(** * Swoosh signaling server: room registry, relay and usage counters

    A shallow embedding of the signaling server ([server.js]) and of its
    analytics module ([utils/analytics.js], [models/Analytics.js]).

    Definitions:
    - [Clock]       the two readings the analytics code takes from [Date];
    - [Async]       asynchronous store programs: every [await] on the
                    document store is a suspension point, [try]/[catch] is a
                    handler;
    - [Analytics]   the collections, the store calls and the tracking
                    functions;
    - [Server]      the in-memory registries, the broadcast adapter and the
                    socket event handlers;
    - [Concurrent]  interleaved execution of several pending store programs;
    - [Scheduling]  the handlers stopped at their await, the event loop and the
                    clock read where the code reads it;
    - [Endpoints]   the active-rooms report;
    - [Cors]        the origin checks of the two CORS policies;
    - [Transfers]   transfer sessions, the transfer events and the summary;
    - [Legacy]      the earlier version of the server, with counted rooms.

    Properties:
    - [Containment]   the tracking functions cannot end by throwing;
    - [ServerFacts]   what every handler returns, changes and emits;
    - [RoomLifecycle] occupancy, dismissal, leaving and teardown, handler
                      after handler;
    - [Relay]         who receives a relayed payload;
    - [Persistence]   the server does not depend on the store;
    - [Counters]      daily and hourly counters under concurrent calls;
    - [Closure]       room closures tracked one after the other;
    - [Suspension]    events and answers of the store that arrive while a
                      handler is suspended at its await;
    - [RoomIds]       the shape of generated room ids;
    - [Tallies]       events, counters and buckets under sequential calls;
    - [RoomsMore]     the report, refused joins, joining and leaving again;
    - [Ledger]        counters against events in the states the server reaches;
    - [OneByOne]      the same with the clock moving on while a handler waits;
    - [CorsFacts]     which origins the policies allow;
    - [TransferFacts] what the transfer events and the summary record and report;
    - [LegacyFacts]   the capacity of rooms in the earlier version.

    Maps and sets of the source ([Map], [Set], documents keyed by a unique
    field) are finite maps and finite sets. *)

From stdpp Require Import gmap strings list fin_maps fin_sets pretty.
From Stdlib Require Import ZArith Lia.
(** Joining words with one space and splitting again gives the words. *)
Lemma split_join (toks : list string) :
  Forall (fun w => is_word w = true) toks ->
  split (join " " toks) = toks.
Proof.
  induction 1 as [|t toks T F IH]; [reflexivity|].
  destruct toks as [|u toks].
  - now apply split_word.
  - change (join " " (t :: u :: toks)) with (t ++ " " ++ join " " (u :: toks)).
    now rewrite (split_word_then_space _ _ T), IH.
Qed.

Lemma single_spaced_from_word (tok rest : string) (b : bool) :
  is_word tok = true ->
  single_spaced_from b (tok ++ rest) = single_spaced_from true rest.
Proof.
  unfold is_word. intros N. apply andb_true_iff in N as [E N].
  destruct tok as [|c tok]; [discriminate|]. clear E.
  revert c b N; induction tok as [|d tok IH]; intros c b N;
    simpl in N; apply andb_true_iff in N as [S N];
    apply negb_true_iff in S; cbn [append single_spaced_from]; rewrite S.
  - reflexivity.
  - now apply IH.
Qed.

(** Words joined with one space hold no other white space. *)
Lemma single_spaced_join (toks : list string) :
  Forall (fun w => is_word w = true) toks ->
  single_spaced (join " " toks) = true.
Proof.
  unfold single_spaced. intros F.
  destruct toks as [|t toks]; [reflexivity|]. apply orb_true_iff. right.
  revert t F; induction toks as [|u toks IH]; intros t F;
    inversion F as [|? ? T F']; subst.
  - cbn [join]. rewrite <- (append_empty t).
    now rewrite (single_spaced_from_word _ _ _ T).
  - change (join " " (t :: u :: toks)) with (t ++ " " ++ join " " (u :: toks)).
    rewrite (single_spaced_from_word _ _ _ T).
    cbn [append single_spaced_from]. change (isspace " ") with true.
    cbv iota. cbn [andb]. change (code " " =? 32)%nat with true.
    now apply IH.
Qed.

Lemma split_from_spaces (sep rest : string) :
  all_space sep = true ->
  split_from EmptyString (sep ++ rest) = split_from EmptyString rest.
Proof.
  induction sep as [|c sep IH]; intros A; [reflexivity|].
  simpl in A. apply andb_true_iff in A as [S A].
  cbn [append split_from is_empty]. rewrite S. now apply IH.
Qed.

(** A word, white space, and the rest. *)
Lemma split_word_then_spaces (tok sep rest : string) :
  is_word tok = true -> all_space sep = true -> is_empty sep = false ->
  split (tok ++ sep ++ rest) = tok :: split rest.
Proof.
  unfold is_word, split. intros N A E. apply andb_true_iff in N as [T N].
  rewrite (split_from_word _ _ _ N).
  destruct sep as [|c sep]; [discriminate|].
  simpl in A. apply andb_true_iff in A as [S A].
  cbn [append split_from]. rewrite S.
  destruct tok; [discriminate|]. cbn [is_empty].
  now rewrite (split_from_spaces _ _ A).
Qed.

━━━━━━

§ **TASK STATEMENT**
All that belongs in the answer is the run of lines above from the line containing "and leaving again;" through the line containing "From stdpp Require", exactly as written.

§ **SOLUTION**
    - [RoomsMore]     the report, refused joins, joining and leaving again;
    - [Ledger]        counters against events in the states the server reaches;
    - [OneByOne]      the same with the clock moving on while a handler waits;
    - [CorsFacts]     which origins the policies allow;
    - [TransferFacts] what the transfer events and the summary record and report;
    - [LegacyFacts]   the capacity of rooms in the earlier version.

    Maps and sets of the source ([Map], [Set], documents keyed by a unique
    field) are finite maps and finite sets. *)

From stdpp Require Import gmap strings list fin_maps fin_sets pretty.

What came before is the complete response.